Try it: Write out, word for word, the part of the listing below that opens with the line containing "Definition spec_exec (cap" and closes with the line containing "(** ** A cache", keeping both of those lines and adding no others.

---+---

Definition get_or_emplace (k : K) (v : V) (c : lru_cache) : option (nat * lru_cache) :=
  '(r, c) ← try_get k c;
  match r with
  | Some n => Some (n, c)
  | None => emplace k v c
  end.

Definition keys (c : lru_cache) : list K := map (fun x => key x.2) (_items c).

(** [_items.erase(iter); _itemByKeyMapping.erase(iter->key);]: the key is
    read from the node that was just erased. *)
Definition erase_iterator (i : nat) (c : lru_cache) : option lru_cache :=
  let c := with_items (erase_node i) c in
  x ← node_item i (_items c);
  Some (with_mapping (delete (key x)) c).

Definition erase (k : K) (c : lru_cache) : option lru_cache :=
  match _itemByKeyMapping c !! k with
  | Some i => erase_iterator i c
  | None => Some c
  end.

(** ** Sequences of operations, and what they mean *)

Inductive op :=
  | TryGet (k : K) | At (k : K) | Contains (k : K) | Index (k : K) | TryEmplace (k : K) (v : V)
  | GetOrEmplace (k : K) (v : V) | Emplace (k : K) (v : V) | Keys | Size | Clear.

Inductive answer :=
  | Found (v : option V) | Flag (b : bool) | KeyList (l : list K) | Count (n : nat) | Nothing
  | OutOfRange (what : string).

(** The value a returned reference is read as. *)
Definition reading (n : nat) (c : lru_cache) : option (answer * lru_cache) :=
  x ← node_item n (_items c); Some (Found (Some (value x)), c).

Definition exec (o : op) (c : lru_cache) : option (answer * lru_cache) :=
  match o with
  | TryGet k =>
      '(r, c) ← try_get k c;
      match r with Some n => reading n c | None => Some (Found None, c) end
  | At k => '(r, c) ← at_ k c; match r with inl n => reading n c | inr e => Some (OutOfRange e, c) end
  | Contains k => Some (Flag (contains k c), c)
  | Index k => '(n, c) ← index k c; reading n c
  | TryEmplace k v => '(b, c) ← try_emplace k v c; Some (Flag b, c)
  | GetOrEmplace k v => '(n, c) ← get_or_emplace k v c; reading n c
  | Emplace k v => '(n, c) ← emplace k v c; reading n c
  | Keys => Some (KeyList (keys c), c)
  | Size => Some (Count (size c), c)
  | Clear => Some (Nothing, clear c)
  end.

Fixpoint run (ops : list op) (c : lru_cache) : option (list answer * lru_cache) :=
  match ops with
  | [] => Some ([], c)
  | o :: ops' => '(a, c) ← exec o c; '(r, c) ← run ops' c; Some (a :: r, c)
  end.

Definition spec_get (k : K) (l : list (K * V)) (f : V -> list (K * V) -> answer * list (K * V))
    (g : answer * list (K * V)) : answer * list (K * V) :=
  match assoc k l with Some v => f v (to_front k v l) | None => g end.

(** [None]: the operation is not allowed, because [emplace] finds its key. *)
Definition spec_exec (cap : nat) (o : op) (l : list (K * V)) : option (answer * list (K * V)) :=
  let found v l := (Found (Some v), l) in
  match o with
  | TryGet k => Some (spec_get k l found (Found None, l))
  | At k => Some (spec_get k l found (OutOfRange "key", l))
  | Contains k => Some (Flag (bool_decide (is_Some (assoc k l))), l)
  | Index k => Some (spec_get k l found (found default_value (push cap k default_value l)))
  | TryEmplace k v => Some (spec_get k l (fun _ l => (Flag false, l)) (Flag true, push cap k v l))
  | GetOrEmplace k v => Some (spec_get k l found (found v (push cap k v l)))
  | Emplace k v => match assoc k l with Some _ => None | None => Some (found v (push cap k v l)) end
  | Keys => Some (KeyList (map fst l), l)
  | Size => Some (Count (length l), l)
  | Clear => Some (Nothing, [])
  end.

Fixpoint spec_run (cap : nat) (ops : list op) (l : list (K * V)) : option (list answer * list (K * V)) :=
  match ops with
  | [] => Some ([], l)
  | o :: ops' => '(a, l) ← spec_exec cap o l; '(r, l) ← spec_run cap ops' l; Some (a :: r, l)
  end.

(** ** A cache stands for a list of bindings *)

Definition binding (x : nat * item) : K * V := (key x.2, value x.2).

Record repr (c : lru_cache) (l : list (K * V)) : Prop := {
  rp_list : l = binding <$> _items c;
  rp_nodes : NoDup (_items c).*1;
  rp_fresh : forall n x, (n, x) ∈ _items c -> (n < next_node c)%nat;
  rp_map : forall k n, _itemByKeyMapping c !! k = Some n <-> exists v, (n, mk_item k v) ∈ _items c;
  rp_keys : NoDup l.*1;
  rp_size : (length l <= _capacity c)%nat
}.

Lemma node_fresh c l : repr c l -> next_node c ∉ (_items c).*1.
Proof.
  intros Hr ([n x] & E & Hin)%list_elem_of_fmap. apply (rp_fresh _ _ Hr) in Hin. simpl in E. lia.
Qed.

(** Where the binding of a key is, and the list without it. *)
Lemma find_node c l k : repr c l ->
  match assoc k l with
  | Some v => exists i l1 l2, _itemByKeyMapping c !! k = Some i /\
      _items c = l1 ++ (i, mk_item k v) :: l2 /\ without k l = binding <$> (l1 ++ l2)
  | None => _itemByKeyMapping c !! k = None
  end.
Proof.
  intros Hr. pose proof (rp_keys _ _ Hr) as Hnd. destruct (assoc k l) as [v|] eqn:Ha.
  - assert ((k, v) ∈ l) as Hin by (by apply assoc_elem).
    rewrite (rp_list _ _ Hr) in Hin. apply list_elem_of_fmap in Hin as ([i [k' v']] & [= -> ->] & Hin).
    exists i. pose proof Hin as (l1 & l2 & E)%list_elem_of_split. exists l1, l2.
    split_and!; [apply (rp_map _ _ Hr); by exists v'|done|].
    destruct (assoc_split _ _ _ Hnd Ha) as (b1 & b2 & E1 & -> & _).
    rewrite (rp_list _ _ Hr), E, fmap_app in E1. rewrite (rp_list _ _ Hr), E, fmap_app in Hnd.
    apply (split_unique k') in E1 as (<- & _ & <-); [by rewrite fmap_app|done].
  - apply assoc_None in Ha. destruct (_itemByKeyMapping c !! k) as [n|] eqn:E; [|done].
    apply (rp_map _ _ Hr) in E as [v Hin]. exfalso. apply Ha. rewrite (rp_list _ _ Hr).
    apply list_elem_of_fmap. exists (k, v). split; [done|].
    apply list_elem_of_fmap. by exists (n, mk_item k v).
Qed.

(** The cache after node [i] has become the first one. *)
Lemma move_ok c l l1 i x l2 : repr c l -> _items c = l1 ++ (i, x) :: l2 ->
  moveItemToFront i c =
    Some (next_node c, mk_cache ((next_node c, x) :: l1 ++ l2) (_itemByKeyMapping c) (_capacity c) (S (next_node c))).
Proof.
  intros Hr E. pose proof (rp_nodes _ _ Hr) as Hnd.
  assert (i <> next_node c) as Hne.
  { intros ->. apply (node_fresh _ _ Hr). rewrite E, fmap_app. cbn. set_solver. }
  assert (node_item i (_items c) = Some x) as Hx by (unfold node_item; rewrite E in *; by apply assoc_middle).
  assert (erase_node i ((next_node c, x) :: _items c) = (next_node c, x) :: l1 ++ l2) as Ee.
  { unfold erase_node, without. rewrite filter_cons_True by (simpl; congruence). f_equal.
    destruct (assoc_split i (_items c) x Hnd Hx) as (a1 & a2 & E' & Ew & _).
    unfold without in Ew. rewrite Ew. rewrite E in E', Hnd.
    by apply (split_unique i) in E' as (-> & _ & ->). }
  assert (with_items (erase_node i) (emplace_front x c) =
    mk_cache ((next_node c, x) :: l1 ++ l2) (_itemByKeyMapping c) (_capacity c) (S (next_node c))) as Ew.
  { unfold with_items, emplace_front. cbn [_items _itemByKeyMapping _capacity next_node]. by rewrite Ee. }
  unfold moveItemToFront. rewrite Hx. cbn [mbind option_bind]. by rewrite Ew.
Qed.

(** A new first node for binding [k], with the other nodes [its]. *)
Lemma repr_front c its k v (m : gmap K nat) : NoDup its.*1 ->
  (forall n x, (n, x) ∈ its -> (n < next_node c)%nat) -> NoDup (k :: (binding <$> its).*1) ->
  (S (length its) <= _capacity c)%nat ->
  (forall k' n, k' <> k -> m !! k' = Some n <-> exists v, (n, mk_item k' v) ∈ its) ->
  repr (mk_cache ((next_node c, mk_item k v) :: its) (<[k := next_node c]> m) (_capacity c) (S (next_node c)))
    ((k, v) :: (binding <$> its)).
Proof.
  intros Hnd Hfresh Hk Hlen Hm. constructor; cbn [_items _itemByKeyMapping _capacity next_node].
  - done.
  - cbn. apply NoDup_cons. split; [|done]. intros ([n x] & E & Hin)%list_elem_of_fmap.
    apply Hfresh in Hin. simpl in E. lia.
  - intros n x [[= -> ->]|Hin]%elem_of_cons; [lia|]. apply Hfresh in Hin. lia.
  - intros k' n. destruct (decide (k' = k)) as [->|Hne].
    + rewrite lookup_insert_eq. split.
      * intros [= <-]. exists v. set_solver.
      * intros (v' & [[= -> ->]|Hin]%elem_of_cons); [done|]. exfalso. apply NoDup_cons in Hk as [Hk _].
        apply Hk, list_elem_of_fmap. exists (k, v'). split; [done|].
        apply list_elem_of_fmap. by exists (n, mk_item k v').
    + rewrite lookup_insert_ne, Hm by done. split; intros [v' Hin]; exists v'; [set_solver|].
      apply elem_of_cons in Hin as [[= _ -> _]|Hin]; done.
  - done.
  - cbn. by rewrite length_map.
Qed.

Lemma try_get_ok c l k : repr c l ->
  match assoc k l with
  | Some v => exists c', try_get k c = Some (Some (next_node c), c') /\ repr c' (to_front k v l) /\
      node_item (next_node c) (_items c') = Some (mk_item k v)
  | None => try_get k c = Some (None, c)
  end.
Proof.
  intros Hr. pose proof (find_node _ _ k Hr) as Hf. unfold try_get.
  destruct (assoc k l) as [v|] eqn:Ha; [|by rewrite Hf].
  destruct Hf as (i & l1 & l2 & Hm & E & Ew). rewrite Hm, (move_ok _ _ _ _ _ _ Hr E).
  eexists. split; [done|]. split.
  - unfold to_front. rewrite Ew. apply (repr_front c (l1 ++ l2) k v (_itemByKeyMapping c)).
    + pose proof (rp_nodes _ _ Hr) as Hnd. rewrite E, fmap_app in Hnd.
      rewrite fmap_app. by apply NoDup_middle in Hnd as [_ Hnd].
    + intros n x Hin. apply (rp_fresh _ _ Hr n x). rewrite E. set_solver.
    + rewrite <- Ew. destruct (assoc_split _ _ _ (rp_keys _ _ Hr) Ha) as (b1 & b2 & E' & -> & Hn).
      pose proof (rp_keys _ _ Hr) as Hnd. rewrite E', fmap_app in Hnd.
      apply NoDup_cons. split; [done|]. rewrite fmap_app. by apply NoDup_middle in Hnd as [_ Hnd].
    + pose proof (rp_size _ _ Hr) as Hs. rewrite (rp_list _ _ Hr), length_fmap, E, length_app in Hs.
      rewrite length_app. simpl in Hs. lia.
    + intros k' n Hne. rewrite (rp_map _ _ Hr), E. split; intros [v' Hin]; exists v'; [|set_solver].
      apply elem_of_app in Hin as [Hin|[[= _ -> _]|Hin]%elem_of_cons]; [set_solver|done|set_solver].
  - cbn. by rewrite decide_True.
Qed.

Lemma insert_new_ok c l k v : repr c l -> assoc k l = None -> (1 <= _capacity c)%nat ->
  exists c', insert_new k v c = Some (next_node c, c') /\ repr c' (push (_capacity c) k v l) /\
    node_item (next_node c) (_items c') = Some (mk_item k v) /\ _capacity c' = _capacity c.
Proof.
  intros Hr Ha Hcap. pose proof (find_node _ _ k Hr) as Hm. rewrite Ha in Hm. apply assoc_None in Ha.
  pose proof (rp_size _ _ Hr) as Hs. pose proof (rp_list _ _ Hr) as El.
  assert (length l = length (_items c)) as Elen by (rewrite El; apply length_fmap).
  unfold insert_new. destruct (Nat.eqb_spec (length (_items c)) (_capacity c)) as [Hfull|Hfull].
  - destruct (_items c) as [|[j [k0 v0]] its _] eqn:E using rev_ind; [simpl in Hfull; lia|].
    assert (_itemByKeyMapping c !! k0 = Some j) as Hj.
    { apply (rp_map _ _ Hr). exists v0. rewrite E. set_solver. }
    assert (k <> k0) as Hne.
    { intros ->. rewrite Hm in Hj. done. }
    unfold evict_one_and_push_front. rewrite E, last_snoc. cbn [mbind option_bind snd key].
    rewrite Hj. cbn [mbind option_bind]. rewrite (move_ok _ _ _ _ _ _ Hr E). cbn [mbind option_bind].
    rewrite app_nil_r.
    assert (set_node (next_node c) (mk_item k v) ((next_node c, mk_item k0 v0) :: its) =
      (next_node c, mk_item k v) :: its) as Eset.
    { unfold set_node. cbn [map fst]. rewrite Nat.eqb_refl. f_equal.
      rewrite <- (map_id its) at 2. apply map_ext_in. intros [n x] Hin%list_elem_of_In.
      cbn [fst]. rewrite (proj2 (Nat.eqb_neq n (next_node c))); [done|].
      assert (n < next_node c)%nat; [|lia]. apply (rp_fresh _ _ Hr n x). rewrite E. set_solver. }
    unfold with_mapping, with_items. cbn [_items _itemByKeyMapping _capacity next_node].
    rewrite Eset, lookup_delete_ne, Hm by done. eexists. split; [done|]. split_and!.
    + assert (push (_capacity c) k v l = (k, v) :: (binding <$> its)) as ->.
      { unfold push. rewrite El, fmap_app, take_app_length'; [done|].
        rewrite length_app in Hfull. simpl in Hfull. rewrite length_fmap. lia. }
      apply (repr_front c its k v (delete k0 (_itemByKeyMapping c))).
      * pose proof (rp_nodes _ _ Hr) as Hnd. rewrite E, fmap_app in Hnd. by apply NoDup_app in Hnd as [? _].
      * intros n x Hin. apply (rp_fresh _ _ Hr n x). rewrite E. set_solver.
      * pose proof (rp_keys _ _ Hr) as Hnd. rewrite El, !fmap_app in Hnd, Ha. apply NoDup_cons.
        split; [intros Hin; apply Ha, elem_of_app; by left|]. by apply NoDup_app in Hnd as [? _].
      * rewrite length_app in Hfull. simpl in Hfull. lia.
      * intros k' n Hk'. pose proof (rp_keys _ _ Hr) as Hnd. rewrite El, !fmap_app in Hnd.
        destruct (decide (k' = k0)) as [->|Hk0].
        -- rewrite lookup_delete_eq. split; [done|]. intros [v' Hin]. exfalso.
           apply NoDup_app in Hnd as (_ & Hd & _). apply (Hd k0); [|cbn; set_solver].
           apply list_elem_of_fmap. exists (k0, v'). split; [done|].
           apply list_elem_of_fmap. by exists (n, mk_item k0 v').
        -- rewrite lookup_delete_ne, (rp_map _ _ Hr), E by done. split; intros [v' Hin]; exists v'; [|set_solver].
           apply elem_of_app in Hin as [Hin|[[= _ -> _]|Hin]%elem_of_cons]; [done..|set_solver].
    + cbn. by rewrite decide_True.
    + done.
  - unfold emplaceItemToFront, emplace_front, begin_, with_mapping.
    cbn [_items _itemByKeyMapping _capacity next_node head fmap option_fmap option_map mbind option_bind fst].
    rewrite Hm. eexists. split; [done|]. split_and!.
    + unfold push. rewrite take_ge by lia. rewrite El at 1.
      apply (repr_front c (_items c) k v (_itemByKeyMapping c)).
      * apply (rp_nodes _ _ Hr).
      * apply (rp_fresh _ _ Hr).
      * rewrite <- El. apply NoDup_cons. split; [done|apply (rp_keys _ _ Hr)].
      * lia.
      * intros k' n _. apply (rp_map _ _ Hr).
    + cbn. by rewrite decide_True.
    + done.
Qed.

---+---

Written answer:
Definition spec_exec (cap : nat) (o : op) (l : list (K * V)) : option (answer * list (K * V)) :=
  let found v l := (Found (Some v), l) in
  match o with
  | TryGet k => Some (spec_get k l found (Found None, l))
  | At k => Some (spec_get k l found (OutOfRange "key", l))
  | Contains k => Some (Flag (bool_decide (is_Some (assoc k l))), l)
  | Index k => Some (spec_get k l found (found default_value (push cap k default_value l)))
  | TryEmplace k v => Some (spec_get k l (fun _ l => (Flag false, l)) (Flag true, push cap k v l))
  | GetOrEmplace k v => Some (spec_get k l found (found v (push cap k v l)))
  | Emplace k v => match assoc k l with Some _ => None | None => Some (found v (push cap k v l)) end
  | Keys => Some (KeyList (map fst l), l)
  | Size => Some (Count (length l), l)
  | Clear => Some (Nothing, [])
  end.

Fixpoint spec_run (cap : nat) (ops : list op) (l : list (K * V)) : option (list answer * list (K * V)) :=
  match ops with
  | [] => Some ([], l)
  | o :: ops' => '(a, l) ← spec_exec cap o l; '(r, l) ← spec_run cap ops' l; Some (a :: r, l)
  end.

(** ** A cache stands for a list of bindings *)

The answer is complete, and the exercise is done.